Un cheval de calèche s'est effondré et est mort en pleine rue près de Central Park, à New York, mardi 9 juin dans la soirée. Ce décès ravive la controverse sur cette attraction touristique vieille de 150 ans, alors qu'un projet de loi vise à interdire progressivement les calèches dans la métropole.
Une scène bouleversante
La scène a bouleversé les passants et ravivé un débat qui divise New York depuis des années. Mardi 9 juin, un cheval qui tirait une calèche touristique s'est effondré en pleine rue, à proximité de Central Park, avant de mourir sous les yeux de nombreux témoins, comme l'indique le New York Post.
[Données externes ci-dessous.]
(** X13. [search_posts] searches [all] when no subreddit is given and
    the normalised subreddit otherwise; an invalid name raises [ValueError]
    before any call.  Once the search call has answered, the function
    cannot fail: items that cannot be read or are not valid are left out,
    and the posts returned are valid and in the order of the answer. *)
Theorem search_posts_outcome
    (env : Env) (query : string) (subreddit_name : option string)
    (sort time_filter : string) (limit : Z) (s : State) :
  (search_target subreddit_name = None ->
   exists reason,
     Client.search_posts env query subreddit_name sort time_filter limit s
     = (Raise (mkExn ValueError reason), s))
  /\ (forall target raw,
         search_target subreddit_name = Some target ->
         subreddit_search env (trace s) target query sort time_filter limit = Ok raw ->
         exists posts,
           fst (Client.search_posts env query subreddit_name sort time_filter limit s)
           = Ok posts
           /\ sublist (map Ok posts) (map Client.search_post_info raw)
           /\ Forall valid_post posts
           /\ new_events s
                (snd (Client.search_posts env query subreddit_name sort time_filter
                        limit s))
              = [(clock s, EvSearch target query sort time_filter limit)]).
Proof.
  assert (Hsearch : forall target raw,
             subreddit_search env (trace s) target query sort time_filter limit = Ok raw ->
             let out :=
               try_catch
                 (bind (call env (EvSearch target query sort time_filter limit)
                          (fun h => subreddit_search env h target query sort time_filter
                                      limit))
                       (fun results => lift (Client.collect Client.search_step [] results)))
                 (fun e => raise e) s in
             exists posts,
               fst out = Ok posts
               /\ sublist (map Ok posts) (map Client.search_post_info raw)
               /\ Forall valid_post posts
               /\ new_events s (snd out)
                  = [(clock s, EvSearch target query sort time_filter limit)]).
  { intros target raw Hans. unfold try_catch, bind, call, lift. rewrite Hans.
    destruct (collect_search_total raw []) as [kept Hkept]. rewrite Hkept. cbn [fst snd].
    destruct (collect_sublist _ _ search_step_grows _ _ _ Hkept) as (kept' & -> & Hsub).
    exists kept'. split; [reflexivity |]. split; [exact Hsub |].
    split; [| apply new_events_app; reflexivity].
    eapply collect_keeps; [apply search_step_keeps | exact Hkept | constructor]. }
  unfold search_target, Client.search_posts.
  destruct subreddit_name as [name |].
  - destruct (PyStr.is_empty name).
    + split; [discriminate |]. intros target raw [= <-]. apply Hsearch.
    + destruct (Validator.validate_subreddit_name name) as [is_valid result].
      cbn [fst snd]. destruct is_valid; cbn [negb].
      * split; [discriminate |]. intros target raw [= <-]. apply Hsearch.
      * split; [| discriminate]. intros _. exists result. reflexivity.
  - split; [discriminate |]. intros target raw [= <-]. apply Hsearch.
Qed.
(* ===== verification/_CoqProject ===== *)
-Q . S2P
Prelude.v
External.v
HashMapId.v
Message.v
Mailbox.v
Signal.v
Link.v
Environment.v
GlobalProcessId.v
DistributedRegistry.v
RegistrySpec.v
ModuleRegistry.v
Versions.v
Process.v
RegistryCoordination.v
CoordinatorNode.v
RegistryCluster.v
Supervisor.v
Supervision.v
Reload.v
ReloadProcess.v
HotReload.v
ReloadOutcome.v
Wire.v
WireServer.v
WireRoundtrip.v
MessagePack.v
PackGrammar.v
Replay.v
ReplayOnce.v
NodeQueue.v
Lanes.v
Sender.v
SenderOrder.v
Requests.v
RequestsOk.v
Delivery.v
Scheduler.v
SchedulerOrder.v
Paths.v
TreeFs.v
Config.v
HostConfig.v
Attenuation.v
GuestOtp.v
GenServer.v
GenServerExit.v
GenServerOk.v
GenServerLive.v
Messaging.v
MessagingOk.v
GenEvent.v
GenEventOk.v
Timers.v
EnvironmentSteps.v
LinkSteps.v
SchedulerLocks.v
Lemma map_sum_replace m k a b :
  m !! k = Some a → map_sum f (<[k := b]> m) = map_sum f m - f a + f b.
Proof.
  intros Hk. rewrite <- insert_delete_eq, map_sum_insert by apply lookup_delete_eq.
  rewrite (map_sum_delete _ _ _ Hk). lia.
Qed.

Lemma map_sum_nonneg_in m : map_Forall (fun _ a => 0 <= f a) m → 0 <= map_sum f m.
Proof.
  induction m as [|k a m Hk IH] using map_ind; intros Hf; [by rewrite map_sum_empty|].
  rewrite map_sum_insert by done. apply map_Forall_insert in Hf as [Ha Hm]; [|done]. specialize (IH Hm). lia.
Qed.

Lemma map_sum_nonneg m : (∀ a, 0 <= f a) → 0 <= map_sum f m.
Proof. intros Hf. apply map_sum_nonneg_in. by intros k a _. Qed.

(** One summand is at most the sum. *)
Lemma map_sum_lookup_le_in m k a : map_Forall (fun _ a => 0 <= f a) m → m !! k = Some a → f a <= map_sum f m.
Proof.
  intros Hf Hk. pose proof (map_sum_nonneg_in (delete k m) (map_Forall_delete _ _ _ Hf)).
  rewrite (map_sum_delete _ _ _ Hk) in *. lia.
Qed.

Lemma map_sum_lookup_le m k a : (∀ a, 0 <= f a) → m !! k = Some a → f a <= map_sum f m.
Proof. intros Hf. apply map_sum_lookup_le_in. by intros ? ? _. Qed.

Lemma map_sum_foldr m : map_sum f m = foldr (fun a acc => f a + acc) 0 (map_to_list m).*2.
Proof.
  unfold map_sum. rewrite map_fold_foldr.
  induction (map_to_list m) as [|[k a] l IH]; csimpl; [done|]. by rewrite IH.
Qed.

(** A map split in two by a boolean. *)
Lemma map_sum_split m (b : A → bool) :
  map_sum f m = map_sum f (filter (fun p => b p.2 = true) m)
                + map_sum f (filter (fun p => b p.2 = false) m).
Proof.
  induction m as [|k a m Hk IH] using map_ind.
  - by rewrite !map_filter_empty, map_sum_empty.
  - rewrite map_sum_insert, !map_filter_insert by done. simpl.
    assert (∀ c, filter (fun p : K * A => b p.2 = c) m !! k = None) as Hf
      by (intros c; apply map_lookup_filter_None; by left).
    rewrite delete_id by done.
    destruct (b a); repeat case_decide; try done; rewrite map_sum_insert by done; lia.
Qed.
End map_sum.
L'animal s'est brusquement écroulé vers 19h30. Toujours attaché à sa calèche, il se serait débattu pendant plusieurs minutes, incapable de se relever. Des témoins évoquent une longue agonie avant son décès. Les secours sont intervenus sur place, sans parvenir à le sauver. Très vite, les images de la scène ont circulé sur les réseaux sociaux.
Les conditions de travail dénoncées
Depuis plusieurs années, les associations de défense animale dénoncent les conditions de travail des chevaux de calèche, contraints d'évoluer au milieu de la circulation, du bruit et parfois de fortes chaleurs. Elles estiment que cette activité n'a plus sa place dans une ville comme New York et pointent régulièrement les accidents impliquant ces animaux. La mort de ce cheval intervient d'ailleurs dans un contexte déjà tendu. Ces dernières années, plusieurs incidents ont alimenté les critiques, entre chevaux blessés, calèches renversées et collisions en pleine ville, indiquent nos confrères.
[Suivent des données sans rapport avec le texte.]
(* ===== verification/Message.v ===== *)
(** * [crates/lunatic-process/src/message.rs]: messages between processes

    A [Message] is a data message (a byte buffer with a read pointer and a
    table of resource slots), a link-death notice or a monitor notice.  Both
    vectors of a [DataMessage] carry their allocated capacity, because the
    mailbox limits count allocations and not lengths. *)

From S2P Require Import Prelude External.
From Stdlib Require Export Strings.Byte.

(** Why a process died ([lib.rs]). *)
Inductive DeathReason : Type := Normal | Failure | NoProcess.

#[export] Instance DeathReason_eq_dec : EqDecision DeathReason.
Proof. solve_decision. Defined.

(** ** Vectors with capacity *)

Record Vec (A : Type) : Type := mkVec { vec_data : list A; vec_capacity : Z }.
Arguments mkVec {A}.
Arguments vec_data {A}.
Arguments vec_capacity {A}.

Definition vec_len {A} (v : Vec A) : Z := Z.of_nat (length (vec_data v)).

Definition vec_wf {A} (v : Vec A) : Prop := vec_len v <= vec_capacity v.

Definition vec_empty {A} : Vec A := mkVec [] 0.
Definition vec_with_capacity {A} (n : Z) : Vec A := mkVec [] n.

Definition vec_extend `{VecAlloc} {A} (l : list A) (v : Vec A) : Vec A :=
  let needed := vec_len v + Z.of_nat (length l) in
  mkVec (vec_data v ++ l)
    (if needed <=? vec_capacity v then vec_capacity v
     else grow_amortized (vec_capacity v) needed).

Definition vec_push `{VecAlloc} {A} (a : A) (v : Vec A) : Vec A := vec_extend [a] v.

Definition vec_reserve_exact `{VecAlloc} {A} (additional : Z) (v : Vec A) : Vec A :=
  let needed := vec_len v + additional in
  mkVec (vec_data v)
    (if needed <=? vec_capacity v then vec_capacity v
     else grow_exact (vec_capacity v) needed).

(** ** Resources

    A slot holds an [Arc<dyn Any>]: its [TypeId] and the identity of the
    allocation.  [MessageNetworkResource<T>] is the type of an exclusively
    owned network handle together with its quota lease. *)

Inductive TypeId : Type :=
| TModule
| TTcpConnection | TUdpSocket | TTlsConnection
| TLeasedTcp | TLeasedUdp | TLeasedTls.

#[export] Instance TypeId_eq_dec : EqDecision TypeId.
Proof. solve_decision. Defined.

Record Resource : Type := mkResource { type_id : TypeId; arc : Z }.

Record DataMessage : Type := mkDataMessage {
  tag : option Z;
  read_ptr : Z;
  buffer : Vec byte;
  resources : Vec (option Resource);
}.

Inductive Message : Type :=
| Data (message : DataMessage)
| LinkDied (tag : option Z)
| ProcessDied (process_id : Z) (reason : DeathReason).

(** [Message::tag]. *)
Definition message_tag (m : Message) : option Z :=
  match m with
  | Data message => tag message
  | LinkDied tag => tag
  | ProcessDied _ _ => None
  end.

Definition process_id (m : Message) : option Z :=
  match m with
  | Data _ => None
  | LinkDied _ => None
  | ProcessDied process_id _ => Some process_id
  end.

Definition death_reason (m : Message) : option DeathReason :=
  match m with
  | ProcessDied _ reason => Some reason
  | Data _ | LinkDied _ => None
  end.

(** ** [DataMessage] *)

Definition new (tag : option Z) (buffer_capacity : Z) : DataMessage :=
  mkDataMessage tag 0 (vec_with_capacity buffer_capacity) vec_empty.

Definition new_from_vec (tag : option Z) (buffer : Vec byte) : DataMessage :=
  mkDataMessage tag 0 buffer vec_empty.

Definition with_resources (m : DataMessage) (r : Vec (option Resource)) : DataMessage :=
  mkDataMessage (tag m) (read_ptr m) (buffer m) r.

(** The slots with slot [i] replaced; indexing is checked by the callers. *)
Definition set_slot (m : DataMessage) (i : nat) (r : option Resource) : DataMessage :=
  with_resources m
    (mkVec (<[i := r]> (vec_data (resources m))) (vec_capacity (resources m))).

Definition add_resource `{VecAlloc} (r : Resource) (m : DataMessage) : Z * DataMessage :=
  let v := resources m in
  let v := if vec_len v =? vec_capacity v then vec_reserve_exact 1 v else v in
  let v := vec_push (Some r) v in
  (vec_len v - 1, with_resources m v).

(** [take_downcast]: the slot is emptied only when the type matches; a failed
    downcast puts the resource back. *)
Definition take_downcast (ty : TypeId) (index : nat) (m : DataMessage)
    : option Resource * DataMessage :=
  match vec_data (resources m) !! index with
  | Some (Some r) =>
      if bool_decide (type_id r = ty) then (Some r, set_slot m index None) else (None, m)
  | Some None => (None, m)
  | None => (None, m)
  end.

(** [take_network_resource]: [Arc::try_unwrap] succeeds when the strong count
    of the allocation is one; otherwise the slot is restored. *)
Definition take_network_resource (strong_count : Z → nat) (ty : TypeId) (index : nat)
    (m : DataMessage) : option Resource * DataMessage :=
  match take_downcast ty index m with
  | (Some r, m') =>
      if bool_decide (strong_count (arc r) = 1%nat) then (Some r, m')
      else (None, set_slot m' index (Some r))
  | (None, m') => (None, m')
  end.

Definition take_module := take_downcast TModule.
Definition take_tcp_stream := take_downcast TTcpConnection.
Definition take_udp_socket := take_downcast TUdpSocket.
Definition take_tls_stream := take_downcast TTlsConnection.
Definition take_leased_tcp_stream strong_count := take_network_resource strong_count TLeasedTcp.
Definition take_leased_udp_socket strong_count := take_network_resource strong_count TLeasedUdp.
Definition take_leased_tls_stream strong_count := take_network_resource strong_count TLeasedTls.

(** [restore_network_resource] moves the resource into a new [Arc]; [arc'] is
    the fresh allocation. *)
Definition restore_network_resource (index : nat) (r : Resource) (arc' : Z)
    (m : DataMessage) : result unit Resource * DataMessage :=
  match vec_data (resources m) !! index with
  | None => (Err r, m)
  | Some (Some _) => (Err r, m)
  | Some None => (Ok tt, set_slot m index (Some (mkResource (type_id r) arc')))
  end.

Definition seek (index : Z) (m : DataMessage) : DataMessage :=
  mkDataMessage (tag m) index (buffer m) (resources m).

(** [DataMessage::size]. *)
Definition message_size (m : DataMessage) : Z := vec_len (buffer m).

(** [impl Write]. *)
Definition write `{VecAlloc} (buf : list byte) (m : DataMessage) : Z * DataMessage :=
  (Z.of_nat (length buf),
   mkDataMessage (tag m) (read_ptr m) (vec_extend buf (buffer m)) (resources m)).

(** [impl Read]: at most [n] bytes are copied out, and the read pointer moves
    by the number copied.  [None] is the "Reading outside message buffer"
    error. *)
Definition read (n : nat) (m : DataMessage) : option (list byte) * DataMessage :=
  if read_ptr m <=? vec_len (buffer m) then
    let out := take n (drop (Z.to_nat (read_ptr m)) (vec_data (buffer m))) in
    (Some out, seek (read_ptr m + Z.of_nat (length out)) m)
  else (None, m).

(** ** Capacity *)

Section capacity.
Context `{VecAlloc}.

Lemma vec_extend_wf {A} (l : list A) v : vec_wf v → vec_wf (vec_extend l v).
Proof.
  unfold vec_wf, vec_extend, vec_len; simpl. rewrite length_app, Nat2Z.inj_add.
  case_match; bool_to_prop; [lia|]. pose proof (grow_amortized_ge (vec_capacity v)
    (Z.of_nat (length (vec_data v)) + Z.of_nat (length l))). lia.
Qed.

Lemma vec_reserve_exact_room {A} (v : Vec A) :
  vec_len v + 1 <= vec_capacity (vec_reserve_exact 1 v).
Proof.
  unfold vec_reserve_exact; simpl. case_match; bool_to_prop; [done|].
  apply grow_exact_ge.
Qed.

Lemma vec_push_room {A} (a : A) v :
  vec_len v + 1 <= vec_capacity v →
  vec_push a v = mkVec (vec_data v ++ [a]) (vec_capacity v).
Proof.
  intros Hroom. unfold vec_push, vec_extend. simpl.
  by rewrite (proj2 (Z.leb_le _ _)) by done.
Qed.

(** [add_resource] returns the index of the slot it filled, keeps every
    earlier slot, and never grows the table geometrically: the new capacity is
    the old one, or what an exact reservation of one more slot gives. *)
Theorem add_resource_exact r m :
  vec_wf (resources m) →
  let '(index, m') := add_resource r m in
  index = vec_len (resources m) ∧
  vec_data (resources m') = vec_data (resources m) ++ [Some r] ∧
  vec_wf (resources m') ∧
  vec_capacity (resources m') =
    (if vec_len (resources m) =? vec_capacity (resources m)
     then grow_exact (vec_capacity (resources m)) (vec_len (resources m) + 1)
     else vec_capacity (resources m)).
Proof.
  intros Hwf. unfold add_resource, vec_wf in *; cbv beta iota zeta.
  set (v := if vec_len _ =? _ then _ else _).
  assert (vec_len v = vec_len (resources m) ∧ vec_data v = vec_data (resources m) ∧
    vec_len v + 1 <= vec_capacity v ∧ vec_capacity v =
    (if vec_len (resources m) =? vec_capacity (resources m)
     then grow_exact (vec_capacity (resources m)) (vec_len (resources m) + 1)
     else vec_capacity (resources m))) as (Hlen & Hdata & Hroom & Hcap).
  { unfold v. case_match; bool_to_prop; split_and!; try done; [| |lia].
    - apply (vec_reserve_exact_room (resources m)).
    - unfold vec_reserve_exact; simpl. case_match; bool_to_prop; [lia|done]. }
  clearbody v. rewrite vec_push_room by done. unfold with_resources; cbn. rewrite Hdata.
  assert (vec_len (mkVec (vec_data (resources m) ++ [Some r]) (vec_capacity v)) =
    vec_len (resources m) + 1) as ->.
  { unfold vec_len; simpl. rewrite length_app, Nat2Z.inj_add. done. }
  split_and!; [lia|done|lia|done].
Qed.
End capacity.

Lemma add_resource_exact_witness :
  let '(index, m') := @add_resource vec_alloc_doubling (mkResource TModule 5) (new None 16) in
  index = 0 ∧ vec_data (resources m') = [Some (mkResource TModule 5)] ∧
  vec_wf (resources m') ∧ vec_capacity (resources m') = 1.
Proof.
  pose proof (@add_resource_exact vec_alloc_doubling (mkResource TModule 5) (new None 16)) as H.
  apply H. done.
Defined.

(** ** Resource slots *)

Section slots.
Context (strong_count : Z → nat).
Implicit Types (m : DataMessage) (ty : TypeId) (index : nat).

Lemma set_slot_data m index r :
  vec_data (resources (set_slot m index r)) = <[index := r]> (vec_data (resources m)).
Proof. done. Qed.

Lemma set_slot_twice m index r r' :
  set_slot (set_slot m index r) index r' = set_slot m index r'.
Proof. unfold set_slot; simpl. by rewrite list_insert_insert_eq. Qed.

Lemma set_slot_id m index r :
  vec_data (resources m) !! index = Some r → set_slot m index r = m.
Proof.
  intros Hi. unfold set_slot. rewrite list_insert_id by done. by destruct m as [? ? ? []].
Qed.

Lemma take_downcast_inv ty index m o m' :
  take_downcast ty index m = (o, m') →
  (∃ r, o = Some r ∧ vec_data (resources m) !! index = Some (Some r) ∧ type_id r = ty ∧
        m' = set_slot m index None) ∨
  (o = None ∧ m' = m).
Proof.
  unfold take_downcast. intros Hd. case_in Hd; bool_to_prop; naive_solver.
Qed.

(** Taking a network resource is all or nothing: on success exactly the
    requested slot, which held an unshared resource of the requested type, is
    emptied, every index of the table keeps its meaning, and restoring the
    resource puts one of that type back so that the table is as before up to
    the allocation; on failure (index out of bounds, empty slot, other type, or
    a shared [Arc]) the message is unchanged. *)
Theorem take_network_resource_atomic ty index m arc' :
  match take_network_resource strong_count ty index m with
  | (Some r, m') =>
      vec_data (resources m) !! index = Some (Some r) ∧ type_id r = ty ∧
      strong_count (arc r) = 1%nat ∧
      m' = set_slot m index None ∧
      restore_network_resource index r arc' m' =
        (Ok tt, set_slot m index (Some (mkResource ty arc')))
  | (None, m') =>
      m' = m ∧
      (∀ r, vec_data (resources m) !! index = Some (Some r) →
        type_id r ≠ ty ∨ strong_count (arc r) ≠ 1%nat)
  end.
Proof.
  unfold take_network_resource.
  destruct (take_downcast ty index m) as [o m1] eqn:E. unfold take_downcast in E.
  case_in E; bool_to_prop; simplify_eq; try (split; [done|naive_solver]).
  assert (index < length (vec_data (resources m)))%nat by (eapply lookup_lt_Some; eauto).
  case_bool_decide.
  - split_and!; [done..|]. unfold restore_network_resource.
    rewrite set_slot_data, list_lookup_insert_eq by done. by rewrite set_slot_twice.
  - rewrite set_slot_twice, set_slot_id by done. naive_solver.
Qed.

End slots.

(** ** The buffer as a byte stream *)

Section stream.
Context `{VecAlloc}.

Definition write_all (chunks : list (list byte)) (m : DataMessage) : DataMessage :=
  foldl (fun m chunk => (write chunk m).2) m chunks.

(** Reads with buffers of the given sizes; [None] when one of them fails. *)
Fixpoint read_all (sizes : list nat) (m : DataMessage) : option (list byte) * DataMessage :=
  match sizes with
  | [] => (Some [], m)
  | n :: sizes =>
      match read n m with
      | (None, m') => (None, m')
      | (Some out, m') =>
          let '(rest, m'') := read_all sizes m' in
          (app out <$> rest, m'')
      end
  end.

Lemma write_all_buffer chunks m :
  vec_data (buffer (write_all chunks m)) = vec_data (buffer m) ++ concat chunks ∧
  read_ptr (write_all chunks m) = read_ptr m.
Proof.
  revert m. induction chunks as [|c chunks IH]; intros m.
  - split; [|done]. simpl. by rewrite app_nil_r.
  - destruct (IH (write c m).2) as [Hb Hp]. split; [|exact Hp].
    etrans; [exact Hb|]. simpl. by rewrite app_assoc.
Qed.

Lemma drop_length_take {A} n (d : list A) : drop (length (take n d)) d = drop n d.
Proof. rewrite <- (take_drop n d) at 2. apply drop_app_length. Qed.

Lemma read_all_spec sizes m :
  0 <= read_ptr m <= vec_len (buffer m) →
  let out := take (sum_list sizes) (drop (Z.to_nat (read_ptr m)) (vec_data (buffer m))) in
  read_all sizes m = (Some out, seek (read_ptr m + Z.of_nat (length out)) m).
Proof.
  revert m. induction sizes as [|n sizes IH]; intros m [Hlo Hhi]; simpl.
  { rewrite take_0; simpl. rewrite Z.add_0_r. by destruct m. }
  unfold read. rewrite (proj2 (Z.leb_le _ _)) by done.
  unfold vec_len in Hhi. set (l := vec_data (buffer m)) in *. set (p := read_ptr m) in *.
  set (d := drop (Z.to_nat p) l).
  assert (length d = length l - Z.to_nat p)%nat as Hd by apply length_drop.
  assert (length (take n d) <= length d)%nat by (rewrite length_take; lia).
  rewrite (IH (seek _ m)) by (unfold vec_len; simpl; fold l; lia).
  unfold seek; simpl; fold l. rewrite Z2Nat.inj_add, Nat2Z.id, <- drop_drop by lia.
  fold d. rewrite drop_length_take, take_take_drop. do 2 f_equal.
  rewrite <- (take_take_drop d n (sum_list sizes)), length_app. lia.
Qed.

(** The buffer is a byte stream: whatever chunks are written to a fresh
    message, reading it with buffers of any sizes that add up to at least the
    number of bytes written returns exactly the bytes written, in order, and no
    read fails. *)
Theorem write_read_roundtrip chunks sizes t cap :
  (length (concat chunks) <= sum_list sizes)%nat →
  (read_all sizes (write_all chunks (new t cap))).1 = Some (concat chunks).
Proof.
  intros Hsum. destruct (write_all_buffer chunks (new t cap)) as [Hb Hp]; simpl in *.
  rewrite read_all_spec; rewrite Hp; [|unfold vec_len; lia]; simpl.
  rewrite Hb, drop_0, take_ge by done. done.
Qed.
End stream.

Lemma write_read_roundtrip_witness :
  (@write_all vec_alloc_doubling [[x01; x02]; []; [x03]] (new (Some 4) 0)).(read_ptr) = 0 ∧
  (read_all [2; 2]%nat (@write_all vec_alloc_doubling [[x01; x02]; []; [x03]] (new (Some 4) 0))).1
    = Some [x01; x02; x03].
Proof.
  split; [reflexivity|].
  apply (@write_read_roundtrip vec_alloc_doubling [[x01; x02]; []; [x03]] [2; 2]%nat).
  simpl; lia.
Defined.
Vers une interdiction définitive ?
Face à eux, les défenseurs des calèches mettent en avant une tradition vieille de plus de 150 ans et une attraction devenue incontournable pour de nombreux touristes. Ils assurent que les animaux sont suivis et contrôlés régulièrement. Mais la pression s'accentue. Un projet de loi, baptisé "Ryder's Law", vise à faire disparaître progressivement les calèches de New York. Le maire de la ville s'est récemment prononcé en faveur de cette interdiction.